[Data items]
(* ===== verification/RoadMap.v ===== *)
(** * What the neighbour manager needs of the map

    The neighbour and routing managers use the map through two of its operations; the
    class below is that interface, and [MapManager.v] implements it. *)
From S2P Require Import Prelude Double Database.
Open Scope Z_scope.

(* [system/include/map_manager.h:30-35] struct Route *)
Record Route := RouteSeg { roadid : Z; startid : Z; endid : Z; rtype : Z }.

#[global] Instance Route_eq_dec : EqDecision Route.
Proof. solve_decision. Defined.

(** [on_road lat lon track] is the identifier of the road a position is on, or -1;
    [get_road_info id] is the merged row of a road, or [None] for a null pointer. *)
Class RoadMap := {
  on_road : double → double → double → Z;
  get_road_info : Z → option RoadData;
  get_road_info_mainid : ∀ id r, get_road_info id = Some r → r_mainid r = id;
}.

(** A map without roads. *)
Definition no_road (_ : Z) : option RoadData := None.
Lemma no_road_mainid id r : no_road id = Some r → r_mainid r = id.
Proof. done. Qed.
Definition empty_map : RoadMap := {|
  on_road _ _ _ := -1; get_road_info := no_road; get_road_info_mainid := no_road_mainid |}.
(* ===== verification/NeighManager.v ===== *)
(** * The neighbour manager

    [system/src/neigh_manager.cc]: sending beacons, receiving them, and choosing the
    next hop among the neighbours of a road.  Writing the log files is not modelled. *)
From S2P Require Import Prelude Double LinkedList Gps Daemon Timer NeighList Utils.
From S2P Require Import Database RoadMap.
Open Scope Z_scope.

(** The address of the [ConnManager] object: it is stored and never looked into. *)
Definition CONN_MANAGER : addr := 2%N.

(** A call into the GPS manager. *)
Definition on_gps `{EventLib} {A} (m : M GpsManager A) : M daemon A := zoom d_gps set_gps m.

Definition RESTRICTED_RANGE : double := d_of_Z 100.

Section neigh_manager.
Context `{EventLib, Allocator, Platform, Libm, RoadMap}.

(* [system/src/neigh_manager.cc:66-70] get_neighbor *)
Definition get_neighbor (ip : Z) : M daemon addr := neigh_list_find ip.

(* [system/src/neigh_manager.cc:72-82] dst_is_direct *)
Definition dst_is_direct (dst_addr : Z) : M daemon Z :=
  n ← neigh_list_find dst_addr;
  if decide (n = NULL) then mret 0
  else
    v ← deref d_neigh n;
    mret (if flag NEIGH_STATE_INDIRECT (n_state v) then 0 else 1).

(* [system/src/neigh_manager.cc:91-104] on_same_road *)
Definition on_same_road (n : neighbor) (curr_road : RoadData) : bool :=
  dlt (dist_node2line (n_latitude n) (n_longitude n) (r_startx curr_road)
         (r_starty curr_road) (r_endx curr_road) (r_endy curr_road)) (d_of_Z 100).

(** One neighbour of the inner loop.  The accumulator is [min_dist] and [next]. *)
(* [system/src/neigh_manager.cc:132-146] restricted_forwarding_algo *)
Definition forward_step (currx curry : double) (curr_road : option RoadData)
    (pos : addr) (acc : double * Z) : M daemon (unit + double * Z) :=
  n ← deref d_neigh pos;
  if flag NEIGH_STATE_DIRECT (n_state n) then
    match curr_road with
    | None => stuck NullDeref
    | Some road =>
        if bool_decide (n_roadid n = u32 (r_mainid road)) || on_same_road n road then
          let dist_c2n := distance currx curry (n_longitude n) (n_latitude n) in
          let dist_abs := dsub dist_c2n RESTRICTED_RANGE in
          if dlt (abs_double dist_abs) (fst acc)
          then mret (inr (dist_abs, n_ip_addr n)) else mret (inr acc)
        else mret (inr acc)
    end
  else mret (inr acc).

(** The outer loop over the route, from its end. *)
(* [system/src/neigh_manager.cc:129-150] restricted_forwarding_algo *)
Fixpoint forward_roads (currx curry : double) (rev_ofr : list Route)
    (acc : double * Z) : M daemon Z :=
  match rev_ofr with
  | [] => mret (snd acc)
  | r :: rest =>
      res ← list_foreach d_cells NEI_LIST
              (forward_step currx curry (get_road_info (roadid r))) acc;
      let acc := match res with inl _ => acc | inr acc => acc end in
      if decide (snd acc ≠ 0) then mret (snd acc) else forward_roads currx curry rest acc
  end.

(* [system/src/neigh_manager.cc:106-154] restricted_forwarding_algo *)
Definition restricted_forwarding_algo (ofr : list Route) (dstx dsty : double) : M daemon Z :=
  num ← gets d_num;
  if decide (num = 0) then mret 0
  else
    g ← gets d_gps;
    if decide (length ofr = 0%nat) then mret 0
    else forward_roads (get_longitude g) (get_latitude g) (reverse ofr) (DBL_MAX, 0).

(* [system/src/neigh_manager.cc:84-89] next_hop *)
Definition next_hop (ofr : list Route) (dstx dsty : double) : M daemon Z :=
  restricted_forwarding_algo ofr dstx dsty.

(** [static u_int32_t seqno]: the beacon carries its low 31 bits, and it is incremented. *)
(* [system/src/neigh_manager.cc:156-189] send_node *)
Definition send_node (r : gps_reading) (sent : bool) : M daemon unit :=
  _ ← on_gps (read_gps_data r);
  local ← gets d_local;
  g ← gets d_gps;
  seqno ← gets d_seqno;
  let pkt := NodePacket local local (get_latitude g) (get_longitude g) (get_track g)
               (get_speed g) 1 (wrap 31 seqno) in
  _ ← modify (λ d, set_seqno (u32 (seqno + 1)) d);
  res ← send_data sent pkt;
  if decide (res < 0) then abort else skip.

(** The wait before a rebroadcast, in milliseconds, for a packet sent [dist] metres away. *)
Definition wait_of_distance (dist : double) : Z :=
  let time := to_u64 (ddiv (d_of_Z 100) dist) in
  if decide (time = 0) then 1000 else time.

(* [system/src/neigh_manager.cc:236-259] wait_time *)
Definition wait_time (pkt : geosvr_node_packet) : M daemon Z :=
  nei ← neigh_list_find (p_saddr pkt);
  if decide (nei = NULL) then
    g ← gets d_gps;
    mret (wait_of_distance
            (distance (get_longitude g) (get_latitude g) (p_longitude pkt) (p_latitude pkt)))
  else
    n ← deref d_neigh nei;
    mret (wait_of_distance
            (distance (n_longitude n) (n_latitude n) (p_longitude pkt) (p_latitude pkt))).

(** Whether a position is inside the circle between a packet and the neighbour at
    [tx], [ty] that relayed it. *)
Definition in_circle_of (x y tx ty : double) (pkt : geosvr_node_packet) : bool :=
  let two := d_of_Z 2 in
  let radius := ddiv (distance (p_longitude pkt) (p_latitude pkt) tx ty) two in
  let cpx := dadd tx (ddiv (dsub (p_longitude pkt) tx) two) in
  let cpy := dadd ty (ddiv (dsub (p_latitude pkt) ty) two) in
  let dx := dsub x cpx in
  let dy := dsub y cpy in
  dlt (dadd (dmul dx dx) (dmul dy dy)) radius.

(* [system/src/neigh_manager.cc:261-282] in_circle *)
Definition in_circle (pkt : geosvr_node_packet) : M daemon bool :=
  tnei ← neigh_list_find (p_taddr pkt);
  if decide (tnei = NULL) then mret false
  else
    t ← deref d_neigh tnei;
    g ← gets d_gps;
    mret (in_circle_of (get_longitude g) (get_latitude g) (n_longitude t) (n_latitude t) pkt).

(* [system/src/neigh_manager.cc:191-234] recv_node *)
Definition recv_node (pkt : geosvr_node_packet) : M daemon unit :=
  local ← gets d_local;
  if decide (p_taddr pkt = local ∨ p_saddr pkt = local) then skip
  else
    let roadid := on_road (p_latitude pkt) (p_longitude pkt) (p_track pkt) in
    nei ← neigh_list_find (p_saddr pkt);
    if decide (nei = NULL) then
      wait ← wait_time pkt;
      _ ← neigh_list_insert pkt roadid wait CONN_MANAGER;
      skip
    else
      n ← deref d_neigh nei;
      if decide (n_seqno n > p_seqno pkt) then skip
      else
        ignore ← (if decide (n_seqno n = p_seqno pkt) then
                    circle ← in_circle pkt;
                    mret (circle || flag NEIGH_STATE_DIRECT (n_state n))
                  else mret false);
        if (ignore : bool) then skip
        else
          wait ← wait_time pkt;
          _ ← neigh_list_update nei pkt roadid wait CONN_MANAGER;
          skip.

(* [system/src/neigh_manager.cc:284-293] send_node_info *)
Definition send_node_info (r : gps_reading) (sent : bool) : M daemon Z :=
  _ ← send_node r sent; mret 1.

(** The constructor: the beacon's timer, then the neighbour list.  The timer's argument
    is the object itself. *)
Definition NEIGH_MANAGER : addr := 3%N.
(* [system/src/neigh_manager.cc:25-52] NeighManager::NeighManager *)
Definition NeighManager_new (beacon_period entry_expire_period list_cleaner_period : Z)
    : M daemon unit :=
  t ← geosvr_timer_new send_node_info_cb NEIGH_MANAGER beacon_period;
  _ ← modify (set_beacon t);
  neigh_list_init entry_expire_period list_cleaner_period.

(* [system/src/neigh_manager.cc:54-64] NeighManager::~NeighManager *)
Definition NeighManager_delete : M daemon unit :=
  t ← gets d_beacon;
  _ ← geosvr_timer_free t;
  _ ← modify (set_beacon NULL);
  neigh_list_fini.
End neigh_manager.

* * *

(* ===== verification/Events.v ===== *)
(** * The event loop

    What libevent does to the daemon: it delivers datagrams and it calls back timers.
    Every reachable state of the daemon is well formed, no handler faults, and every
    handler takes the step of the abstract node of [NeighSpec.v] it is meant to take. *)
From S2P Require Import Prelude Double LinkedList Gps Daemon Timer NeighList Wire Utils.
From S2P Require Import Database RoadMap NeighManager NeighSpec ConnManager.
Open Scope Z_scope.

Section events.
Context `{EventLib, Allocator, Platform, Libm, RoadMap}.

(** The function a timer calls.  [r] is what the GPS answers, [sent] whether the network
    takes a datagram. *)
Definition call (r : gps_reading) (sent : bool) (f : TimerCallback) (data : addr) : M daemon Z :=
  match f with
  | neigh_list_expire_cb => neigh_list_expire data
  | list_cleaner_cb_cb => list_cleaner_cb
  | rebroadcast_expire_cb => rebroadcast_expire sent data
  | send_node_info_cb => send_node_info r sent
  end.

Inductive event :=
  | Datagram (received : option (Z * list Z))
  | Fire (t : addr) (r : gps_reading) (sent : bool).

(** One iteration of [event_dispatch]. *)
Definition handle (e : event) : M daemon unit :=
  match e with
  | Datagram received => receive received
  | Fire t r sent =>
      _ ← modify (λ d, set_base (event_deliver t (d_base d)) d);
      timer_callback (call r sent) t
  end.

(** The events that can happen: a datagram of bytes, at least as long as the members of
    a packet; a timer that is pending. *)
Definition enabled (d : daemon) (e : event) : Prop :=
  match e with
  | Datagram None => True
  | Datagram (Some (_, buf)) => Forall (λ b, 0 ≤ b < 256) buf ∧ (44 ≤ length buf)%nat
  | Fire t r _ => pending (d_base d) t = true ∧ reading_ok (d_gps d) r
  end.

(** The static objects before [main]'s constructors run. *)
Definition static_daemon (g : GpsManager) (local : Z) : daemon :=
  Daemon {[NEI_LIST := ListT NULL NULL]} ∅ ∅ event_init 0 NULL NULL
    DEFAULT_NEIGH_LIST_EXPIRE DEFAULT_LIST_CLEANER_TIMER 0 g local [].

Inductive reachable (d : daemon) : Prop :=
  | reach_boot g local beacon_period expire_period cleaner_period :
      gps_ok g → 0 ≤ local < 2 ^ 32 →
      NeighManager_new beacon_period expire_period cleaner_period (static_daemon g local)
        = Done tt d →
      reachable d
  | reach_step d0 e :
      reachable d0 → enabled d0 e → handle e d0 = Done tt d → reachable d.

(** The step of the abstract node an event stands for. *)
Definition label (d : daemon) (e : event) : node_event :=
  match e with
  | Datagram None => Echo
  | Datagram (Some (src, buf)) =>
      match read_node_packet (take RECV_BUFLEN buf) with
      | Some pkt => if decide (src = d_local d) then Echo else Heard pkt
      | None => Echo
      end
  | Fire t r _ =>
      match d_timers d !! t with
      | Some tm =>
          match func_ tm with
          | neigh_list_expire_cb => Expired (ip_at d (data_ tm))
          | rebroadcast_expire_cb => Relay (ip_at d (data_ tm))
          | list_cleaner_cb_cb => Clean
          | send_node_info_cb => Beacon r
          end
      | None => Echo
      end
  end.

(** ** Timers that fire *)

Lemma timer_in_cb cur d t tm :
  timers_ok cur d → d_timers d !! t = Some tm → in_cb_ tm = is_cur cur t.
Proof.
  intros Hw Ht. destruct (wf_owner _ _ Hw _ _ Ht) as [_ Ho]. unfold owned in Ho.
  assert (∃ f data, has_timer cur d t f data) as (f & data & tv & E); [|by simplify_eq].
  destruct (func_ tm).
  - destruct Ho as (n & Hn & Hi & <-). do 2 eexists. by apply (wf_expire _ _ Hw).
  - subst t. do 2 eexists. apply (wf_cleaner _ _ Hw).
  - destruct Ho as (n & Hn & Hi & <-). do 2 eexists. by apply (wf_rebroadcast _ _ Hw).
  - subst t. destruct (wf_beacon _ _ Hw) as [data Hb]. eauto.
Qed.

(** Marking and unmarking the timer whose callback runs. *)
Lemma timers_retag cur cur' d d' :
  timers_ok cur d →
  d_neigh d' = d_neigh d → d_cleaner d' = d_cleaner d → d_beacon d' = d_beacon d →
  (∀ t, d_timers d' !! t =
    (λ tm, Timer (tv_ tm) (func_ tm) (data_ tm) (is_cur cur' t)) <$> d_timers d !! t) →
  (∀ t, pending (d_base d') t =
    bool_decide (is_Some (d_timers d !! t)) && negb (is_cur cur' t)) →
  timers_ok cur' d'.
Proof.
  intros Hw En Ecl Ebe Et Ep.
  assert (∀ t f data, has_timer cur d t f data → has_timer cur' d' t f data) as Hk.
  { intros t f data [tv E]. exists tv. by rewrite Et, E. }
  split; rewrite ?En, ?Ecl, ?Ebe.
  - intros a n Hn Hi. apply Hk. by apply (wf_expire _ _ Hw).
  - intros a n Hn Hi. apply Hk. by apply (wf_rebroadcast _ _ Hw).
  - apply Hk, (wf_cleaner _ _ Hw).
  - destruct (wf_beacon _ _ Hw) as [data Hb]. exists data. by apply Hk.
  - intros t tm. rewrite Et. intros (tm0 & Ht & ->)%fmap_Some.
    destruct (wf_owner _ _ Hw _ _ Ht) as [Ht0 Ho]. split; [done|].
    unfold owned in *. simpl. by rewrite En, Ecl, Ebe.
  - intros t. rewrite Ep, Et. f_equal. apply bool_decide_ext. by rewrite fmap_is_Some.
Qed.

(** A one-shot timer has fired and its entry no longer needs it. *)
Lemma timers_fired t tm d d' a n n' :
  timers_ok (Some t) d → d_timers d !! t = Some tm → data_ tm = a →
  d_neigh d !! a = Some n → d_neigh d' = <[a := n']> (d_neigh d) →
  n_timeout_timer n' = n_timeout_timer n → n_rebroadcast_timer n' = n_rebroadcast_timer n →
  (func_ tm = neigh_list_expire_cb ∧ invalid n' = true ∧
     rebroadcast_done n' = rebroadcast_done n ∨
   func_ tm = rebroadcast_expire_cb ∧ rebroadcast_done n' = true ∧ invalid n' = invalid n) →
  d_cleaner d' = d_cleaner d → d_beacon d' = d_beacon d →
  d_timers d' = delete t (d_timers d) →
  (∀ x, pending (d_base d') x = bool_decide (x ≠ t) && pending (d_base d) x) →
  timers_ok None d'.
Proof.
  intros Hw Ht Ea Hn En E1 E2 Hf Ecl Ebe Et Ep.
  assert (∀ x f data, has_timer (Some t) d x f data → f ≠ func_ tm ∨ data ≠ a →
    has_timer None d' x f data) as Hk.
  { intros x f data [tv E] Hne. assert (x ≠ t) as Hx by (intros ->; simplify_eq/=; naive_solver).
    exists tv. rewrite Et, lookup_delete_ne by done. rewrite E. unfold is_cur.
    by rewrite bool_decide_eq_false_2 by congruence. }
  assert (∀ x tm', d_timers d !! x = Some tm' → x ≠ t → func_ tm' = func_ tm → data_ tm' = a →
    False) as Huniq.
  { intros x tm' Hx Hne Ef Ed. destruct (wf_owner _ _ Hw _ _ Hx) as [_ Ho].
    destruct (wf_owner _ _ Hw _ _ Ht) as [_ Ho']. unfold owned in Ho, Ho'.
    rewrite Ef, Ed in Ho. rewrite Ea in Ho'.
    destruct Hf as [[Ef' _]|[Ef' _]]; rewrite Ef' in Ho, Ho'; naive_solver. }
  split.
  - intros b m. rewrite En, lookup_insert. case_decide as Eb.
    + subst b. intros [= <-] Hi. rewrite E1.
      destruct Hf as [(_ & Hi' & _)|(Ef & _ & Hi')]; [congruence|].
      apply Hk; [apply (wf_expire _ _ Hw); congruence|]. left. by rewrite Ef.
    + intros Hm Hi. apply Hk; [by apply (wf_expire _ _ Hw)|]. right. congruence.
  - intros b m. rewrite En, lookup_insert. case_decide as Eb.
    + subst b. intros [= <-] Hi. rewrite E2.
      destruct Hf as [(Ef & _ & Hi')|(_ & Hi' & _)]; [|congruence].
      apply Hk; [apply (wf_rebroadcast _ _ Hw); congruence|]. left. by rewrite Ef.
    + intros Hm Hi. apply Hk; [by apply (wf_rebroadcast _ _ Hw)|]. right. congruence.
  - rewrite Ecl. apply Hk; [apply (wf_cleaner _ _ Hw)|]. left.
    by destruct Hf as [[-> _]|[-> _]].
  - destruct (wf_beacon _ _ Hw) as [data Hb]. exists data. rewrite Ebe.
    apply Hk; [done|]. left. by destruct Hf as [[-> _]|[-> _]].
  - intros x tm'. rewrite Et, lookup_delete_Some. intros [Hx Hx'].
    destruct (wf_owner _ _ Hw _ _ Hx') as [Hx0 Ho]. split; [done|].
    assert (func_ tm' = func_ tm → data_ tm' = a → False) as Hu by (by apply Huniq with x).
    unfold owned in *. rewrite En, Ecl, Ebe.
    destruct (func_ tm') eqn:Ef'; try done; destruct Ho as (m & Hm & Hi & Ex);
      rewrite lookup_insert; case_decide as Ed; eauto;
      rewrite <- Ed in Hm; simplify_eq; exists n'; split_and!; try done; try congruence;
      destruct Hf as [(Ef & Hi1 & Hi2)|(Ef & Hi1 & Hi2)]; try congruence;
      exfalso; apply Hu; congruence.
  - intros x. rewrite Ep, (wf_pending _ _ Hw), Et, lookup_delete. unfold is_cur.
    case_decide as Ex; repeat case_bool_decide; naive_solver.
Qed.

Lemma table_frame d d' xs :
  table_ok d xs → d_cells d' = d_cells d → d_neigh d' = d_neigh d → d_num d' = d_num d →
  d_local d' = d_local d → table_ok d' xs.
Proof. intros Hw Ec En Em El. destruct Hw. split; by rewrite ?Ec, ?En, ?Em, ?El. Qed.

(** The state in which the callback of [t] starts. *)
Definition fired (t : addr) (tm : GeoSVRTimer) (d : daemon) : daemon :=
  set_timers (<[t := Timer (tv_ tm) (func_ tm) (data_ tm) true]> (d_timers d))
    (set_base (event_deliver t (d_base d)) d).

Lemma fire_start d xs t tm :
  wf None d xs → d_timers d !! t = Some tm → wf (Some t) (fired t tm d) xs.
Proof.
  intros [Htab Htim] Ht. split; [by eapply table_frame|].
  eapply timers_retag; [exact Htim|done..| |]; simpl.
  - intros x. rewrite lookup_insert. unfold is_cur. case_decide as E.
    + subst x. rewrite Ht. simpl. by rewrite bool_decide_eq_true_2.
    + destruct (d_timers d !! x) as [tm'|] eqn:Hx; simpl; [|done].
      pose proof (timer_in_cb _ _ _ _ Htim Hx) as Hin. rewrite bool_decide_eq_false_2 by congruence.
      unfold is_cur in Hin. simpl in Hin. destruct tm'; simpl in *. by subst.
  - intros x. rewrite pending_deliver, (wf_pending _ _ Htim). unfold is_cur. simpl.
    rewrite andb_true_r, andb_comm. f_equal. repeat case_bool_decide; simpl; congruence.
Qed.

= About this task =
The reply should consist solely of the lines above from the one that has "(* ===== verification/RoadMap.v ===== *)" through the one that has "(** [on_road lat", reproduced exactly.

= Your response =
(* ===== verification/RoadMap.v ===== *)
(** * What the neighbour manager needs of the map

    The neighbour and routing managers use the map through two of its operations; the
    class below is that interface, and [MapManager.v] implements it. *)
From S2P Require Import Prelude Double Database.
Open Scope Z_scope.

(* [system/include/map_manager.h:30-35] struct Route *)
Record Route := RouteSeg { roadid : Z; startid : Z; endid : Z; rtype : Z }.

#[global] Instance Route_eq_dec : EqDecision Route.
Proof. solve_decision. Defined.

(** [on_road lat lon track] is the identifier of the road a position is on, or -1;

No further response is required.